**Activity:**
Copy out again, unchanged, the listing below from the line that has "split; [done|]. intros" through the line that has "destruct (inv_deepest s".

**Task input:**
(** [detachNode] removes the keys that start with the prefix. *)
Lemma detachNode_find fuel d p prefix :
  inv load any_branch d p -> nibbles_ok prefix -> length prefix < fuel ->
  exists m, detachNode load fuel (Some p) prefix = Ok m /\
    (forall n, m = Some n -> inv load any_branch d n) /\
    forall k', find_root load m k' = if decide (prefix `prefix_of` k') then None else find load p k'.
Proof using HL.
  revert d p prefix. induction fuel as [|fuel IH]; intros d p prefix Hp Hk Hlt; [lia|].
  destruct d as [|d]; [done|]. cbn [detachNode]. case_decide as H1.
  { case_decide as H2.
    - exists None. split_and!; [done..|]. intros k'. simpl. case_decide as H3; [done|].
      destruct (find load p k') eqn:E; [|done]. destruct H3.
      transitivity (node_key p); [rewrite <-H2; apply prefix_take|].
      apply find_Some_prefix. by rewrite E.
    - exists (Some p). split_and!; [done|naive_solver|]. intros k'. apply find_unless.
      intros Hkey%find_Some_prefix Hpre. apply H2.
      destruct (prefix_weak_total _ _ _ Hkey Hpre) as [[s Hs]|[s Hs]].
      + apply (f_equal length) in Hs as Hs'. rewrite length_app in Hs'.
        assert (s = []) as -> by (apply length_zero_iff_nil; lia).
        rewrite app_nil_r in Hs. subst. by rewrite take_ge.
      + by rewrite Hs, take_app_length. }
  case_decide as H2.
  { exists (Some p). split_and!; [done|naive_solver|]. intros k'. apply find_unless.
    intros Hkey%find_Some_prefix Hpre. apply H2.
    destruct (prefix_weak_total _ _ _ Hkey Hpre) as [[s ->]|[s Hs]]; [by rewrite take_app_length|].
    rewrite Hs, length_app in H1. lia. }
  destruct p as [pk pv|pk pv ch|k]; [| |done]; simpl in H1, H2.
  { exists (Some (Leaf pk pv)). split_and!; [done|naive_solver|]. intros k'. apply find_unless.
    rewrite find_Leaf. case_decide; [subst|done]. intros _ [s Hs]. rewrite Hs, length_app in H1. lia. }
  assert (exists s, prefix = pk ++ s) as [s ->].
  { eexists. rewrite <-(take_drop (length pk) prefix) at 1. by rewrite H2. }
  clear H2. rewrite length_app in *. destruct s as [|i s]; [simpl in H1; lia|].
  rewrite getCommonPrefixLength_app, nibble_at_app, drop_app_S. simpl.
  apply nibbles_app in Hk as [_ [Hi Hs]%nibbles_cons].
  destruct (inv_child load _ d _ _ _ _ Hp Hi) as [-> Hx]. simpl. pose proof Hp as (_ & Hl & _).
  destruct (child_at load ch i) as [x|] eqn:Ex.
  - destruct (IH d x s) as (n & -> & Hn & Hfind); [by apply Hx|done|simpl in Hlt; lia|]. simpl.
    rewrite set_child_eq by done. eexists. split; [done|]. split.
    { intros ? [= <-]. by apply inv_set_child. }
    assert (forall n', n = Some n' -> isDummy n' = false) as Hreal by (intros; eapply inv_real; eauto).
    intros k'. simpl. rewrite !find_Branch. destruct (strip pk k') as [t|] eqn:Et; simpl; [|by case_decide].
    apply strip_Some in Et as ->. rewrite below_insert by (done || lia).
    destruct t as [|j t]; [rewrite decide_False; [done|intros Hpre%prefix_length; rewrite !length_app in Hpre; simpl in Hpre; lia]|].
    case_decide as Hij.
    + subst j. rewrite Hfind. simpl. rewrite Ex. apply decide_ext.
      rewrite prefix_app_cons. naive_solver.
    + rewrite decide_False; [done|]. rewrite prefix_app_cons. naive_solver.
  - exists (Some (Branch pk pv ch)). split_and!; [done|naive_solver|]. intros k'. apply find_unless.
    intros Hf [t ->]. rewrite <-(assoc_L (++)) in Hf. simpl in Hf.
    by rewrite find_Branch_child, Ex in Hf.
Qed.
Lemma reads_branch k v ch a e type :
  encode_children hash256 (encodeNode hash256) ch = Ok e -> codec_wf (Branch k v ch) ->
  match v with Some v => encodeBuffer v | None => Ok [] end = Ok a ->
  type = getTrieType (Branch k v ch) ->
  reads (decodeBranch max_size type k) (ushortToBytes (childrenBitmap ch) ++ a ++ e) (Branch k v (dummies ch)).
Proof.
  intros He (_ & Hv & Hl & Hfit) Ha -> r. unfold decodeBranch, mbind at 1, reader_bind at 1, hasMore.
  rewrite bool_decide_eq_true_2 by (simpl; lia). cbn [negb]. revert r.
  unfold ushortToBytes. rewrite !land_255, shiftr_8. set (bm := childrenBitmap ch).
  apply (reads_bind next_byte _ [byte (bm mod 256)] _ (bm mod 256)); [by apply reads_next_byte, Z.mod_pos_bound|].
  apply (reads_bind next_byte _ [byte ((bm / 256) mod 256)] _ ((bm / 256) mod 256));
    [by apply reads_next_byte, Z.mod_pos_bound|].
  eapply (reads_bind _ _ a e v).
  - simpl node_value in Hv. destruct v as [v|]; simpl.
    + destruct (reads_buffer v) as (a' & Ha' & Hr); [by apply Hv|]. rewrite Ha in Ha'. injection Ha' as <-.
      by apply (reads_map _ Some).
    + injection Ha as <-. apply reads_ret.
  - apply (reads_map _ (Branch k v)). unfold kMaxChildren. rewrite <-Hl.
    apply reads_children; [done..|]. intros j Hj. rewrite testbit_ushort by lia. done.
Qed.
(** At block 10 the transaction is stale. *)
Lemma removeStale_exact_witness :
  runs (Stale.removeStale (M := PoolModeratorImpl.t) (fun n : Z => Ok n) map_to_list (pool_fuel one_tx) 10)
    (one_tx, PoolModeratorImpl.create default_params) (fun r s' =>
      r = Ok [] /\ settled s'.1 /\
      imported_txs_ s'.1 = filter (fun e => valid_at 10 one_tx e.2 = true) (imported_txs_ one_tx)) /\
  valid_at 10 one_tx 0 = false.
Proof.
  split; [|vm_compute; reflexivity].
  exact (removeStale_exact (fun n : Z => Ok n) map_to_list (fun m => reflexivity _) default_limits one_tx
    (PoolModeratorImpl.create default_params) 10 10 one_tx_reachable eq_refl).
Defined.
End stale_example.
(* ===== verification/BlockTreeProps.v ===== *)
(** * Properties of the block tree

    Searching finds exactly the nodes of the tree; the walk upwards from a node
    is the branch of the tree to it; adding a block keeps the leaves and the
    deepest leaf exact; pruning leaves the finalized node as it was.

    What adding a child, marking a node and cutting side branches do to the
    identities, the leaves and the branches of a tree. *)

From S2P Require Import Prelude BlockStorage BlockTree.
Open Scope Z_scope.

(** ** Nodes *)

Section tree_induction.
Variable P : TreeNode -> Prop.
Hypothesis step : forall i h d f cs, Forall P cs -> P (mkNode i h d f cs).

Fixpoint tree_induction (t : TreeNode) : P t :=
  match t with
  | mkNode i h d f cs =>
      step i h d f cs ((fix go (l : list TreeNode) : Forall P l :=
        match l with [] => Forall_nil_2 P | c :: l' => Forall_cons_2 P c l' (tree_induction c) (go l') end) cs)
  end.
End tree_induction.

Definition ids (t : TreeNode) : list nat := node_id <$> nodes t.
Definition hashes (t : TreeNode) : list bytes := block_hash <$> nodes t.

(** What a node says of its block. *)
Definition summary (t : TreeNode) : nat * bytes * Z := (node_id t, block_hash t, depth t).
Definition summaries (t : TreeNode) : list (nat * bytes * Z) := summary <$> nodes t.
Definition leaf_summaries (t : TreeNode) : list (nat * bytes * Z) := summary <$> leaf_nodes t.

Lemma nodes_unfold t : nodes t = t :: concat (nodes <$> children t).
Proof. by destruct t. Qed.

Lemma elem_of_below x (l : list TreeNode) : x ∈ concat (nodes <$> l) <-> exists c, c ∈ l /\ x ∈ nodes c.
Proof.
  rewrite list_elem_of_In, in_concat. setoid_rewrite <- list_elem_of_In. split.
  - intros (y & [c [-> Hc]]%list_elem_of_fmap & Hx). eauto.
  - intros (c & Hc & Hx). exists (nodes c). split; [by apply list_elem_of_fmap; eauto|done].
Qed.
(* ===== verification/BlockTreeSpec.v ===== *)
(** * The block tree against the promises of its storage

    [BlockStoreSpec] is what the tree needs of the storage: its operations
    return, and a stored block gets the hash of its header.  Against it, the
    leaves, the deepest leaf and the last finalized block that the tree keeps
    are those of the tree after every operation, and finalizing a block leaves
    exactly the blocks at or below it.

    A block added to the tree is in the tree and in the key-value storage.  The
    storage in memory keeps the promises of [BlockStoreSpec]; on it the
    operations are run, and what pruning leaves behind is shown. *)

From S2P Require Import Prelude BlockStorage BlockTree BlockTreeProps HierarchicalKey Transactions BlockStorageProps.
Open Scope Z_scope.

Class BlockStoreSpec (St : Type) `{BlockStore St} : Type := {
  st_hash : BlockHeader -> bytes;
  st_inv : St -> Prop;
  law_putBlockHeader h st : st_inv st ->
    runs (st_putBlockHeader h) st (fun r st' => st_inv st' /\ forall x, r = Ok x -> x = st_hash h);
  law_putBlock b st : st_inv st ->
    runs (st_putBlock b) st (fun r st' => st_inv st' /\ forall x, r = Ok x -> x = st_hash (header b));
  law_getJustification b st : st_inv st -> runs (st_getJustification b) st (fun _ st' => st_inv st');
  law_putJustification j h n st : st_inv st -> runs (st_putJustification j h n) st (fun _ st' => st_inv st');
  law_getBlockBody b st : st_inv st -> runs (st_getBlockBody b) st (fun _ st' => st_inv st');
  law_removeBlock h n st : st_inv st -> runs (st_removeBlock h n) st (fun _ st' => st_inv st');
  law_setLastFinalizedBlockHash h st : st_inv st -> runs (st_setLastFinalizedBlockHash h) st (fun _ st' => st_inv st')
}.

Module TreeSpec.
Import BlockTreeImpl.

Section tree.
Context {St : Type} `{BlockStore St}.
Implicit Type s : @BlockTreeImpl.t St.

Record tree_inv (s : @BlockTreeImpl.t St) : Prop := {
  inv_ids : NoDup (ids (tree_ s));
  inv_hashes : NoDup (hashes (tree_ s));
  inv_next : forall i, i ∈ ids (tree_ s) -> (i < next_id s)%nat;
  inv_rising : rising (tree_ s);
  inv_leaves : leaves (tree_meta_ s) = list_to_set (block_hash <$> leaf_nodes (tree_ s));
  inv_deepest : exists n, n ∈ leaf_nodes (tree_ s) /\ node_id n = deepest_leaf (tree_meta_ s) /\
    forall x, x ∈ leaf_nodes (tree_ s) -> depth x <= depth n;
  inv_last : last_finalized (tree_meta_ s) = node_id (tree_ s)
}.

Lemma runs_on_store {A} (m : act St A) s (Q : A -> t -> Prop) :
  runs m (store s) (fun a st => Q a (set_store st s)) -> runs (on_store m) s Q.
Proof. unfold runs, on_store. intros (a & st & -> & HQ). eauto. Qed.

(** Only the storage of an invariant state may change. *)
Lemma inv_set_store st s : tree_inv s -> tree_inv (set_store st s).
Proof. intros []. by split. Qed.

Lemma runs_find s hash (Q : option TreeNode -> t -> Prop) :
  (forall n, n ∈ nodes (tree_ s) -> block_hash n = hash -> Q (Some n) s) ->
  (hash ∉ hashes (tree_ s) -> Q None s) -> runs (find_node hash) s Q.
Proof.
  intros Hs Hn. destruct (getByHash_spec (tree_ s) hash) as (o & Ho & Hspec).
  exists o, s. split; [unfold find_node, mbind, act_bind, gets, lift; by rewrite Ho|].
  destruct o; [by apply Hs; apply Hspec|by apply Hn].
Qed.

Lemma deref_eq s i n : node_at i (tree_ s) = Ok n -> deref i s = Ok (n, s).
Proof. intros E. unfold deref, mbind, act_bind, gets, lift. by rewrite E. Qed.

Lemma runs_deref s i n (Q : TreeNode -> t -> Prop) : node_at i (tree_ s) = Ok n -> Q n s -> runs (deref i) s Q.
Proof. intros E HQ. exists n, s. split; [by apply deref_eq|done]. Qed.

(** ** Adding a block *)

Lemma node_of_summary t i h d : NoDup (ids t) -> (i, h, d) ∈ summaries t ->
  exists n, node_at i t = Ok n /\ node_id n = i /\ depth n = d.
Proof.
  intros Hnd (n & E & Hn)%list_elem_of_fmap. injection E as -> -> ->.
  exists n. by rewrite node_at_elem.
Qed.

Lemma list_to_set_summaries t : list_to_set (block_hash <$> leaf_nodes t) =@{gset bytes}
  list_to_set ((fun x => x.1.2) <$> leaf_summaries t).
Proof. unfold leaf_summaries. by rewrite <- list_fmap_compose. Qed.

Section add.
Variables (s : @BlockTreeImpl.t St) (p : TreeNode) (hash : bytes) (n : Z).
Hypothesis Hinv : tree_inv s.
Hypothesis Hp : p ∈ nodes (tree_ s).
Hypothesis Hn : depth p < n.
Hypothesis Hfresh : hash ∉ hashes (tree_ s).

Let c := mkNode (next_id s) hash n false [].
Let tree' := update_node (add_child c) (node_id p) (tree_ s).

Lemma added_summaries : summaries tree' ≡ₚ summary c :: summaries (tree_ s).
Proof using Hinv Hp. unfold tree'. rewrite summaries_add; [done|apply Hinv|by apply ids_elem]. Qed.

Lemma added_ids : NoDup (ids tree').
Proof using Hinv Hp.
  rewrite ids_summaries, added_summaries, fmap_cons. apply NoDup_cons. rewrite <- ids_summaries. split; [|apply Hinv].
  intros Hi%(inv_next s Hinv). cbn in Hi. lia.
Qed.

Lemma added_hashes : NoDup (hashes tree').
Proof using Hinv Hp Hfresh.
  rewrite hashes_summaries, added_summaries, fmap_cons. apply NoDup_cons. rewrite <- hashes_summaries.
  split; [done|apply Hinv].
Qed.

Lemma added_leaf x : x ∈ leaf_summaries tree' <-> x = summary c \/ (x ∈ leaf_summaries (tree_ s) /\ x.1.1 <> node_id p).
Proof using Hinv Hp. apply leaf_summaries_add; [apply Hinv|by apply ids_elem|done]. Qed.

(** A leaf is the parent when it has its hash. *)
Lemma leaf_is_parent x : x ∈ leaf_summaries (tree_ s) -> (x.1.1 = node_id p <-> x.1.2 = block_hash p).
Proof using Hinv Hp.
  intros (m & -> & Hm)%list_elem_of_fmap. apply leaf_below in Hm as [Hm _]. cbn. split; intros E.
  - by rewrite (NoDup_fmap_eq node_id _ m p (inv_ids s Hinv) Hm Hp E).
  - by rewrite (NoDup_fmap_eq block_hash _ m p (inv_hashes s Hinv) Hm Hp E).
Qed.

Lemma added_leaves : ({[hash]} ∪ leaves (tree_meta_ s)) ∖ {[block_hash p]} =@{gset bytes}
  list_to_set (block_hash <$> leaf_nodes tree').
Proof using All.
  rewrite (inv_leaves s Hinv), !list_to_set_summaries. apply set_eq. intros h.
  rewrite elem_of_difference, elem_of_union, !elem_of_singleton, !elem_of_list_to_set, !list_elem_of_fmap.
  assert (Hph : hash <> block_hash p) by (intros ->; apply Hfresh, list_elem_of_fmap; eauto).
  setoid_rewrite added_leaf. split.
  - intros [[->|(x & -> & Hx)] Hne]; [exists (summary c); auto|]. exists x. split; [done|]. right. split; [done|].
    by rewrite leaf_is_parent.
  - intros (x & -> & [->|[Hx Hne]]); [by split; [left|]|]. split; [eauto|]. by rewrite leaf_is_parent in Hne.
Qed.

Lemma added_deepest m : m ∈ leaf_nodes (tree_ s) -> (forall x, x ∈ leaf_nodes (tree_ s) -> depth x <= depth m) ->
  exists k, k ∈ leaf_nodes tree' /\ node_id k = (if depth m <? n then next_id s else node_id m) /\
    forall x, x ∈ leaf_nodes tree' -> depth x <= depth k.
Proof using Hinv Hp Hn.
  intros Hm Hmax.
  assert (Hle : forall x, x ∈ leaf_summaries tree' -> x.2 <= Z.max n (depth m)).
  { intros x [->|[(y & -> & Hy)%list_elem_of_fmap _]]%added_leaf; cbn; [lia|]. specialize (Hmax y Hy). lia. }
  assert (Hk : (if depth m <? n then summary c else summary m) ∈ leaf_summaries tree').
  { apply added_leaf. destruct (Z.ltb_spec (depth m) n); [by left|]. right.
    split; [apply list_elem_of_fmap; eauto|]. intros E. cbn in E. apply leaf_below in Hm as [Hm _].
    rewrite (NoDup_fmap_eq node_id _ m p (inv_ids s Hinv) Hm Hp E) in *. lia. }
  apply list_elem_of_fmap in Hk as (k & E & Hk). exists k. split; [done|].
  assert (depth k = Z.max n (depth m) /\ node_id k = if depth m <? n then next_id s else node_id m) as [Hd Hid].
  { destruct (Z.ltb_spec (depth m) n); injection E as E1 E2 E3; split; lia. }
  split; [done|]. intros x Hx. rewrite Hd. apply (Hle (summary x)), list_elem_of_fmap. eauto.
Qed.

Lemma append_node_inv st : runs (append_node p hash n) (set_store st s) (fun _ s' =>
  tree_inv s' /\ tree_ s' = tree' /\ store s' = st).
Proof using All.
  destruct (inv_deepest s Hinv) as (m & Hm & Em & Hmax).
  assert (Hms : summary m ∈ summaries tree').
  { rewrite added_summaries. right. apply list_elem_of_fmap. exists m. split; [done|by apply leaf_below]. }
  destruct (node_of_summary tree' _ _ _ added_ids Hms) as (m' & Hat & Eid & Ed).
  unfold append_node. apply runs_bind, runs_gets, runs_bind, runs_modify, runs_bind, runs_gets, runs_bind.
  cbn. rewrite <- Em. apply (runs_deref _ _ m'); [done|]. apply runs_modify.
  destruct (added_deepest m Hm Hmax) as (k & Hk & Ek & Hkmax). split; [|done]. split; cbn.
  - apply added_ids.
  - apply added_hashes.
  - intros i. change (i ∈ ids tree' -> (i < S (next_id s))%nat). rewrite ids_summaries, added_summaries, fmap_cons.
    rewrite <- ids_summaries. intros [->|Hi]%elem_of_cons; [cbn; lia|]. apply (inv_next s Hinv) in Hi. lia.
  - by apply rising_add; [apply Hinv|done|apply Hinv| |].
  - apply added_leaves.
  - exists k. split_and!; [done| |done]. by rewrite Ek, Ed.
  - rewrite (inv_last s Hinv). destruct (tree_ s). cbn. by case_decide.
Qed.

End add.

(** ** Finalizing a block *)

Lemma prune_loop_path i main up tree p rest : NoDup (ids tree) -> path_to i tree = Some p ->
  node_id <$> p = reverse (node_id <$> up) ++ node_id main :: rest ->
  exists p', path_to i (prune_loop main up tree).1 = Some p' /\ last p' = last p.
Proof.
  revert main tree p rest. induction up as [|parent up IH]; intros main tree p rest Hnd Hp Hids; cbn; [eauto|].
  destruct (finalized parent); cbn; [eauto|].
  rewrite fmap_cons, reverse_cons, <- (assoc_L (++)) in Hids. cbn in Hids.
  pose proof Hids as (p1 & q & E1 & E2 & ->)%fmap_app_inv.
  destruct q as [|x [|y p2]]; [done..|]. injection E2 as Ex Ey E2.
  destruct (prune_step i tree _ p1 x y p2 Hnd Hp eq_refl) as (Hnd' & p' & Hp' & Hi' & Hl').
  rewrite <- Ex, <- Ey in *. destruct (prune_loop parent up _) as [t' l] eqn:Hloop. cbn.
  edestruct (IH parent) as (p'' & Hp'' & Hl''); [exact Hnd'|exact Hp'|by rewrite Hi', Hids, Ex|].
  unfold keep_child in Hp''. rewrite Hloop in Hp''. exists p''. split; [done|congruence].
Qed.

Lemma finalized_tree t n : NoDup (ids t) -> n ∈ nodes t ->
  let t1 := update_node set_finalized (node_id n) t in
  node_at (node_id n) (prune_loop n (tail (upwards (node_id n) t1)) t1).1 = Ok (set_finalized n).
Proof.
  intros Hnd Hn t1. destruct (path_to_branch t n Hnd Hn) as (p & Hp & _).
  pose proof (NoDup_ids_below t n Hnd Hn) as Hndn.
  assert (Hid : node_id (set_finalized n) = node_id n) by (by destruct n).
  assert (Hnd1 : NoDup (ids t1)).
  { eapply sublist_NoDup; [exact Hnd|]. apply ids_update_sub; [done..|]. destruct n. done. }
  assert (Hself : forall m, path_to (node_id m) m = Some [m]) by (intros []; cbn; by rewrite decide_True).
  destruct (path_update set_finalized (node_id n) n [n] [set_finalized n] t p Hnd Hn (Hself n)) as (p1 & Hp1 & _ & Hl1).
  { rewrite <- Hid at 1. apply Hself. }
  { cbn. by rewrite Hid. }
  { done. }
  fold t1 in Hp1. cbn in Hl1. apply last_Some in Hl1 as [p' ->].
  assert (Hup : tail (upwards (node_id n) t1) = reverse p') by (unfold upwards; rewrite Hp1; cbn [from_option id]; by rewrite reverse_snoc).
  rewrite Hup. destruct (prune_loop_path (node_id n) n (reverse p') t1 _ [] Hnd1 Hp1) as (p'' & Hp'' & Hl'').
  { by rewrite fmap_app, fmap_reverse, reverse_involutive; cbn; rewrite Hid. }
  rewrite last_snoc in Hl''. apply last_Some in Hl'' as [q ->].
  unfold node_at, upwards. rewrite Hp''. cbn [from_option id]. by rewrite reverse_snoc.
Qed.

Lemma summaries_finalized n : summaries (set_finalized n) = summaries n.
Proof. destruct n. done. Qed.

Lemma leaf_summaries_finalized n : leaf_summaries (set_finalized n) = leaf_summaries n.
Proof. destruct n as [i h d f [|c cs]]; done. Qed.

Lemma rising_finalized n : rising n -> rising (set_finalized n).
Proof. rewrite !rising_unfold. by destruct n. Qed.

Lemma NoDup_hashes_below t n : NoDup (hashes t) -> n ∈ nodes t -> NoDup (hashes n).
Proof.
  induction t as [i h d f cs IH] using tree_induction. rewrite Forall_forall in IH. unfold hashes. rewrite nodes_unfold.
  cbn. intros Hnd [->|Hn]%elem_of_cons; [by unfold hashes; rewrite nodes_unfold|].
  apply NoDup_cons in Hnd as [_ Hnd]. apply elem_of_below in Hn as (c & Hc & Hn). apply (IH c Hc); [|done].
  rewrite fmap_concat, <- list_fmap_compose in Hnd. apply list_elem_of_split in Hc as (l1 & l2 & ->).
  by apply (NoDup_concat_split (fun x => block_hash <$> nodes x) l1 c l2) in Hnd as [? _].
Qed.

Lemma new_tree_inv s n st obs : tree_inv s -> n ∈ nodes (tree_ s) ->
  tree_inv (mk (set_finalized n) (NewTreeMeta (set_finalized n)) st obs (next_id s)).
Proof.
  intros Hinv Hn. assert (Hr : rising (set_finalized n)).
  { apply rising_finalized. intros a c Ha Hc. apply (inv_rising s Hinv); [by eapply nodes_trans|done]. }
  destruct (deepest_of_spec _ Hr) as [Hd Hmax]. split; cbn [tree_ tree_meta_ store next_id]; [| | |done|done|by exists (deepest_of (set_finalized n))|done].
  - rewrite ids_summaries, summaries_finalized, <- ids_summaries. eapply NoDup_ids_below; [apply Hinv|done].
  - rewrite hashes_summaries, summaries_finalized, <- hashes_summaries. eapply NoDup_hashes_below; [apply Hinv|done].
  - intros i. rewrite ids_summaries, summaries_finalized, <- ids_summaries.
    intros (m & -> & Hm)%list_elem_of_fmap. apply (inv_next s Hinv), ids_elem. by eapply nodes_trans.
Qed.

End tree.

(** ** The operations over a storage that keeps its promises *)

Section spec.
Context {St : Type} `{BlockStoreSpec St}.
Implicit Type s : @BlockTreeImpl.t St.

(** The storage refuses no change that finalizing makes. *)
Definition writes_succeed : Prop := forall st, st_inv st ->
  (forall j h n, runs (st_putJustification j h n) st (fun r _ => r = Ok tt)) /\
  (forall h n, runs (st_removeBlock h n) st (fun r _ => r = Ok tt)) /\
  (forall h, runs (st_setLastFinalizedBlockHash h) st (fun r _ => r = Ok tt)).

**Result of this exercise:**
  split; [done|]. intros x Hx. rewrite Hd. apply (Hle (summary x)), list_elem_of_fmap. eauto.
Qed.

Lemma append_node_inv st : runs (append_node p hash n) (set_store st s) (fun _ s' =>
  tree_inv s' /\ tree_ s' = tree' /\ store s' = st).
Proof using All.
  destruct (inv_deepest s Hinv) as (m & Hm & Em & Hmax).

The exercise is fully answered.